Muove da qui l’esposizione del docente e saggista Alessandro Barbera, scopritore nel 1978 della lapide “barese” di Ricci e relatore della conferenza a lui dedicata – “Berto Ricci, il poeta armato de L’Universale”-, introdotta dal giornalista Michele De Feudis e svoltasi l’altra sera nei locali della libreria “La Terra di Thule” di Bari. Un’occasione per ripercorrere il pensiero, la vita e l’opera di una delle figure più originali ed eretiche del panorama culturale italiano negli anni del Fascismo, cui Ricci aderì, sposandone lo spirito rivoluzionario, dopo un breve trascorso da anarchico. Senza fare mai mistero delle proprie libere intuizioni, tradotte su carta negli scritti per “L’Universale”, rivista da lui fondata nel 1931, e per i molti fogli, come “Il Popolo d’Italia”, cui nel tempo fu chiamato a collaborare. “Ricci – argomenta Barbera – promosse l’idea di impero, da declinarsi qui non all’americana o all’inglese, cioè come una aggressione economica destinata alla sottomissione dei popoli, ma come una fecondazione positiva ispirata dal genio italiano”. Coerentemente, non risparmiò attacchi al nazionalismo sciovinista, al capitalismo materialista, al vuoto formalismo religioso, al razzismo nazista di cui non fu mai latore. Non mancarono nemmeno aperture al comunismo sovietico, apprezzato non certo nei contenuti bensì nella trascinante spinta rivoluzionaria. A far da sfondo a tale vocazione da “bastian contrario”, la dignità di un vita spartana e la preghiera, rivolta insistentemente a Mussolini, nel 1938 e nel 1941, di farsi inviare a combattere in prima linea per allineare, con rigore, pensiero ed azione.

“Berto Ricci – conclude De Feudis – è uno dei pochissimi scrittori e poeti di rilievo nazionale sepolti a Bari, nel silenzio collettivo. È arrivato il momento affinché una figura di tale livello venga ricordata attraverso un atto tangibile: una targa, l’intitolazione di una strada o un convegno di studi”

* Pubblicato su “La Gazzetta del Mezzogiorno”

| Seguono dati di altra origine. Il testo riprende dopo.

(** X9: a batch that returns no error holds [num] values, strictly
    increasing and each below 2^63, and leaves the generator in the
    state that [num] single allocations would. *)
Theorem NextIDs_success_increasing (maxAlloc : Z) (clock : nat -> Z) (num : Z)
    (sf sf' : Snooflake) (ids : list Z) :
  is_uint16 (machineID sf) -> 0 <= elapsedTime sf < maxInt64 ->
  NextIDs maxAlloc clock num sf = Some (sf', (ids, None)) ->
  0 <= num /\ 8 * num <= maxAlloc /\ length ids = Z.to_nat num /\
  strictly_increasing ids /\
  Forall (fun id => 0 <= id < 2 ^ 63) ids /\
  sf' = fst (run (readings clock 0 (Z.to_nat num)) sf).
Proof.
  intros Hm He. unfold NextIDs, makeslice_ok.
  destruct (Z.leb_spec 0 num) as [Hnum |]; [| discriminate].
  destruct (Z.leb_spec (8 * num) maxAlloc) as [Hfits |]; [| discriminate].
  cbn [andb]. intros [= Hloop].
  assert (Hall : Forall succeeded (snd (run (readings clock 0 (Z.to_nat num)) sf))).
  { apply (NextIDs_loop_no_error clock (Z.to_nat num) 0
             (replicate (Z.to_nat num) 0) sf).
    rewrite Hloop. reflexivity. }
  pose proof (NextIDs_loop_all_succeed clock (Z.to_nat num) [] sf Hall) as H.
  cbn [length app] in H. rewrite Hloop in H. injection H as -> ->.
  destruct (run_live_increasing _ sf Hm He Hall) as [Hinc Hrange].
  split; [lia |]. split; [assumption |]. split.
  - rewrite length_map, run_length, readings_length. reflexivity.
  - auto.
Qed.

Lemma NextIDs_success_increasing_witness :
  strictly_increasing [5 * 2 ^ 24 + 1; 5 * 2 ^ 24 + 2 ^ 16 + 1; 6 * 2 ^ 24 + 1].
Proof.
  apply (NextIDs_success_increasing maxAlloc_linux64
           (fun i : nat => match i with 2%nat => 6 | _ => 5 end) 3
           (mkSnooflake 0 0 255 1)
           (mkSnooflake 0 6 0 1)).
  - unfold is_uint16. cbn. lia.
  - unfold maxInt64. cbn. lia.
  - reflexivity.
Defined.

(** X10: [make] panics in a batch, which then has no result, exactly
    when the count is negative or 8 times the count is more than the
    largest allocation of the platform; the only error a batch returns is the
    time-overflow error, only for a positive count, and the generator is
    then left with an elapsed time of at least 2^39. *)
Theorem NextIDs_error (maxAlloc : Z) (clock : nat -> Z) (num : Z) (sf : Snooflake) :
  (NextIDs maxAlloc clock num sf = None <-> num < 0 \/ maxAlloc < 8 * num) /\
  (forall sf' ids e,
     NextIDs maxAlloc clock num sf = Some (sf', (ids, Some e)) ->
     e = errOverTimeLimit /\ 2 ^ 39 <= elapsedTime sf' /\ 0 < num).
Proof.
  unfold NextIDs, makeslice_ok.
  destruct (Z.leb_spec 0 num) as [Hnum | Hneg];
    [destruct (Z.leb_spec (8 * num) maxAlloc) as [Hfits | Hbig] |]; cbn [andb].
  - split; [split; [discriminate | lia] |].
    intros sf' ids e [= Hloop].
    destruct (NextIDs_loop_error clock (Z.to_nat num) 0
                (replicate (Z.to_nat num) 0) sf e) as [He Hov].
    { rewrite Hloop. reflexivity. }
    rewrite Hloop in Hov. cbn [fst] in Hov.
    split; [assumption |]. split; [assumption |].
    destruct (Z.to_nat num) eqn:Hn; [discriminate | lia].
  - split; [split; auto |]. discriminate.
  - split; [split; auto |]. discriminate.
Qed.

Lemma NextIDs_error_witness :
  NextIDs maxAlloc_linux64 (fun _ => 5) (2 ^ 62) (mkSnooflake 0 0 255 1) = None /\
  NextIDs maxAlloc_linux64 (fun _ => 5) (-1) (mkSnooflake 0 0 255 1) = None.
Proof.
  split.
  - apply (NextIDs_error maxAlloc_linux64 (fun _ => 5) (2 ^ 62) (mkSnooflake 0 0 255 1)).
    right. vm_compute. reflexivity.
  - apply (NextIDs_error maxAlloc_linux64 (fun _ => 5) (-1) (mkSnooflake 0 0 255 1)).
    left. lia.
Defined.

(** ** Construction with the default machine id *)

Lemma lower16BitPrivateIP_first addrs :
  Forall wf_Addr addrs ->
  lower16BitPrivateIP (addrs, None) =
  match first_private addrs with
  | Some ip => (byteAt ip 2 * 2 ^ 8 + byteAt ip 3, None)
  | None => (0, Some errNoPrivateIP)
  end.
Proof.
  intros Hwf. unfold lower16BitPrivateIP, privateIPv4. cbn [fst snd].
  rewrite privateIPv4_loop_first.
  destruct (first_private addrs) as [ip |] eqn:Hfirst; [| reflexivity].
  destruct (first_private_spec addrs ip Hwf Hfirst)
    as (a & b & c & d & -> & Ha & Hb & Hc & Hd & Hp).
  unfold byteAt. cbn [lookup list_lookup].
  rewrite lower16_value by assumption.
  rewrite Z.shiftl_mul_pow2 by lia. unfold is_byte in Hd.
  rewrite lor_mul_pow2_add by lia. reflexivity.
Qed.

(** X11: when no machine-id provider is configured, construction uses
    the interface addresses: it returns nil when they cannot be read or
    hold no private IPv4 address; otherwise, unless the start time is in
    the future or the validator rejects the id, the generator's machine
    id is [octet3 * 2^8 + octet4] of the first private IPv4 address. *)
Theorem NewSnooflake_default_machineID (now : Time) (addrs : list Addr)
    (st : Settings) :
  MachineID st = None -> Forall wf_Addr addrs ->
  (forall e, NewSnooflake now (addrs, Some e) st = None) /\
  (first_private addrs = None -> NewSnooflake now (addrs, None) st = None) /\
  (forall ip, first_private addrs = Some ip ->
     let mid := byteAt ip 2 * 2 ^ 8 + byteAt ip 3 in
     is_uint16 mid /\
     (NewSnooflake now (addrs, None) st = None <->
        now < StartTime st \/
        exists check, CheckMachineID st = Some check /\ check mid = false) /\
     (forall sf, NewSnooflake now (addrs, None) st = Some sf -> machineID sf = mid)).
Proof.
  intros Hnil Hwf.
  assert (Hres : forall ifaddrs, resolved_machineID ifaddrs st = lower16BitPrivateIP ifaddrs).
  { intros ifaddrs. unfold resolved_machineID. rewrite Hnil. reflexivity. }
  split; [| split].
  - intros e. apply NewSnooflake_nil_iff. right. left.
    rewrite Hres. cbn. discriminate.
  - intros Hnone. apply NewSnooflake_nil_iff. right. left.
    rewrite Hres, (lower16BitPrivateIP_first addrs Hwf), Hnone. cbn. discriminate.
  - intros ip Hfirst mid.
    assert (Hl : lower16BitPrivateIP (addrs, None) = (mid, None)).
    { rewrite (lower16BitPrivateIP_first addrs Hwf), Hfirst. reflexivity. }
    split; [| split].
    + pose proof (lower16BitPrivateIP_uint16 (addrs, None)) as H.
      rewrite Hl in H. exact H.
    + rewrite NewSnooflake_nil_iff, Hres, Hl. cbn [fst snd].
      split; [intros [H | [H | H]] | intros [H | H]]; auto. contradiction.
    + intros sf Hsf.
      destruct (NewSnooflake_some now (addrs, None) st sf Hsf) as (_ & _ & Hm & _).
      rewrite Hm, Hres, Hl. reflexivity.
Qed.

Lemma NewSnooflake_default_machineID_witness :
  NewSnooflake (Date 2024 1 1) ([IPNet [8; 8; 8; 8] []; IPNet [2; 3] []], None)
    (mkSettings zeroTime None None) = None.
Proof.
  apply (NewSnooflake_default_machineID (Date 2024 1 1)
           [IPNet [8; 8; 8; 8] []; IPNet [2; 3] []] (mkSettings zeroTime None None)).
  - reflexivity.
  - repeat constructor; unfold is_byte; lia.
  - reflexivity.
Defined.

(** ** Elapsed time and real time *)

(** X12: for a start time [T0] at or after the Unix epoch and a clock
    at or after [T0], the elapsed-time reading is the number of whole
    milliseconds between them, or one more (never less, and exact when
    [T0] is a whole number of milliseconds); it is not negative, and it
    never decreases while the clock does not go backward. *)
Theorem currentElapsedTime_whole_units (T0 now later : Time) :
  0 <= T0 -> T0 <= now -> now <= later -> later <= maxInt64 ->
  let start := toSnooflakeTime T0 in
  (now - T0) / 10 ^ 6 <= currentElapsedTime now start <= (now - T0) / 10 ^ 6 + 1 /\
  (T0 mod 10 ^ 6 = 0 -> currentElapsedTime now start = (now - T0) / 10 ^ 6) /\
  0 <= currentElapsedTime now start /\
  currentElapsedTime now start <= currentElapsedTime later start.
Proof.
  intros H0 Hnow Hlater Hmax start. subst start.
  unfold currentElapsedTime, toSnooflakeTime, UnixNano, snooflakeTimeUnit, maxInt64 in *.
  rewrite !(wrap_int64_id T0), !(wrap_int64_id now), !(wrap_int64_id later)
    by (unfold is_int64, minInt64, maxInt64; lia).
  rewrite !Z.quot_div_nonneg by lia.
  change (10 ^ 6) with 1000000.
  change (2 ^ 63) with 9223372036854775808 in Hmax.
  assert (Hw : forall t, 0 <= t <= 9223372036854775807 ->
                 wrap_int64 (t / 1000000 - T0 / 1000000) = t / 1000000 - T0 / 1000000).
  { intros t Ht. apply wrap_int64_id. unfold is_int64, minInt64, maxInt64.
    change (2 ^ 63) with 9223372036854775808. div_lia. }
  rewrite !Hw by lia.
  clear Hw. split; [split; div_lia |].
  split; [intros Hal; div_lia |].
  split; div_lia.
Qed.

Lemma currentElapsedTime_whole_units_witness :
  currentElapsedTime (Date 2014 9 1 + 2500000) (toSnooflakeTime (Date 2014 9 1)) = 2.
Proof.
  destruct (currentElapsedTime_whole_units (Date 2014 9 1) (Date 2014 9 1 + 2500000)
              (Date 2014 9 1 + 2500000)) as (_ & H & _).
  - vm_compute. discriminate.
  - vm_compute. discriminate.
  - lia.
  - vm_compute. discriminate.
  - apply H. reflexivity.
Defined.

(** ** The address that discovery selects *)

Lemma privateIPv4_loop_selected addrs : forall ip,
  privateIPv4_loop addrs = (ip, None) ->
  exists ip0 mask,
    In (IPNet ip0 mask) addrs /\ To4 ip0 = ip /\ IsLoopback ip0 = false /\
    isPrivateIPv4 ip = true.
Proof.
  induction addrs as [| a addrs IH]; intros ip Hsel; [discriminate |].
  cbn [privateIPv4_loop] in Hsel.
  assert (Hrest : privateIPv4_loop addrs = (ip, None) ->
            exists ip0 mask, In (IPNet ip0 mask) (a :: addrs) /\ To4 ip0 = ip /\
                             IsLoopback ip0 = false /\ isPrivateIPv4 ip = true).
  { intros H. destruct (IH ip H) as (ip0 & mask & Hin & Hrestn).
    exists ip0, mask. split; [right; exact Hin | exact Hrestn]. }
  destruct a as [ip0 mask | ip0]; [| auto].
  destruct (IsLoopback ip0) eqn:Hloop; [auto |].
  destruct (isPrivateIPv4 (To4 ip0)) eqn:Hpriv; [| auto].
  injection Hsel as <-. exists ip0, mask.
  split; [left; reflexivity | auto].
Qed.

Lemma privateIPv4_loop_error addrs : forall ip e,
  privateIPv4_loop addrs = (ip, Some e) -> ip = [] /\ e = errNoPrivateIP.
Proof.
  induction addrs as [| a addrs IH]; intros ip e Hsel.
  - injection Hsel as <- <-. auto.
  - cbn [privateIPv4_loop] in Hsel.
    destruct a as [ip0 mask | ip0]; [| eauto].
    destruct (IsLoopback ip0); [eauto |].
    destruct (isPrivateIPv4 (To4 ip0)); [discriminate | eauto].
Qed.

(** X13: an address returned by [privateIPv4] has four bytes, is
    private, and is the IPv4 form of an [*IPNet] interface address that
    is not a loopback address; addresses of other kinds are never
    returned.  When no address is returned, the result is the nil
    address with either the error of [net.InterfaceAddrs] or the
    no-private-address error. *)
Theorem privateIPv4_selected (addrs : list Addr) (err : option error) (ip : IP) :
  (privateIPv4 (addrs, err) = (ip, None) ->
     err = None /\ length ip = 4%nat /\ isPrivateIPv4 ip = true /\
     exists ip0 mask,
       In (IPNet ip0 mask) addrs /\ To4 ip0 = ip /\ IsLoopback ip0 = false) /\
  (forall e, privateIPv4 (addrs, err) = (ip, Some e) ->
     ip = [] /\ (err = Some e \/ err = None /\ e = errNoPrivateIP)).
Proof.
  unfold privateIPv4. cbn [fst snd]. split.
  - destruct err as [e |]; [discriminate |]. intros Hsel.
    destruct (privateIPv4_loop_selected addrs ip Hsel)
      as (ip0 & mask & Hin & H4 & Hloop & Hpriv).
    split; [reflexivity |]. split.
    + destruct (To4_length ip0) as [Hnil | Hlen]; rewrite H4 in *; [| assumption].
      rewrite Hnil, isPrivateIPv4_nil in Hpriv. discriminate.
    + split; [assumption |]. exists ip0, mask. auto.
  - intros e. destruct err as [e0 |].
    + intros [= <- <-]. auto.
    + intros Hsel. destruct (privateIPv4_loop_error addrs ip e Hsel) as [-> ->].
      auto.
Qed.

 Ps. Qualche ulteriore notazione in calce all’articolo.  In queste settimane si è parlato moltissimo delle leggi razziali introdotte in Italia dal governo fascista nel 1938. Ebbene, Berto Ricci – per quanto favorevole ad una alleanza strategica con la Germania nazista – non fu mai un sostenitore dei concetti di razzismo biologico e di superiorità morfologica. Al contrario, li avversò decisamente. Non c’è quindi traccia del Nostro su quelle riviste, come “La Difesa della razza”, che si fecero megafono del nuovo corso. Ben altre furono le firme che, felicemente, sposarono la causa razziale ingaggiano una vera e propria battaglia intellettuale in sua difesa. Qualche nome? Amintore Fanfani, Aldo Moro, Giorgio Bocca. Cioè tutti i futuri maestri della tolleranza, del moderatismo e dell’antifascismo cui, obiettivamente, bisogna riconoscere il merito di aver saputo ricostruire la propria verginità con grande destrezza e disinvoltura. Le posizioni di Ricci, oltre a dimostrare la falsità dell’idea di un regime idealmente “monolitico” in cui tutti, dai soldati ai giornalisti, obbedivano agli input governativi, rilanciano la necessità di riesaminare, con mente libera e aperta, la storia di quegli anni. Senza cedere alla tentazione del comodo silenzio, lo stesso cui è stato condannato Ricci anche e soprattutto da coloro che avrebbero dovuto promuoverne le idee e l’opera.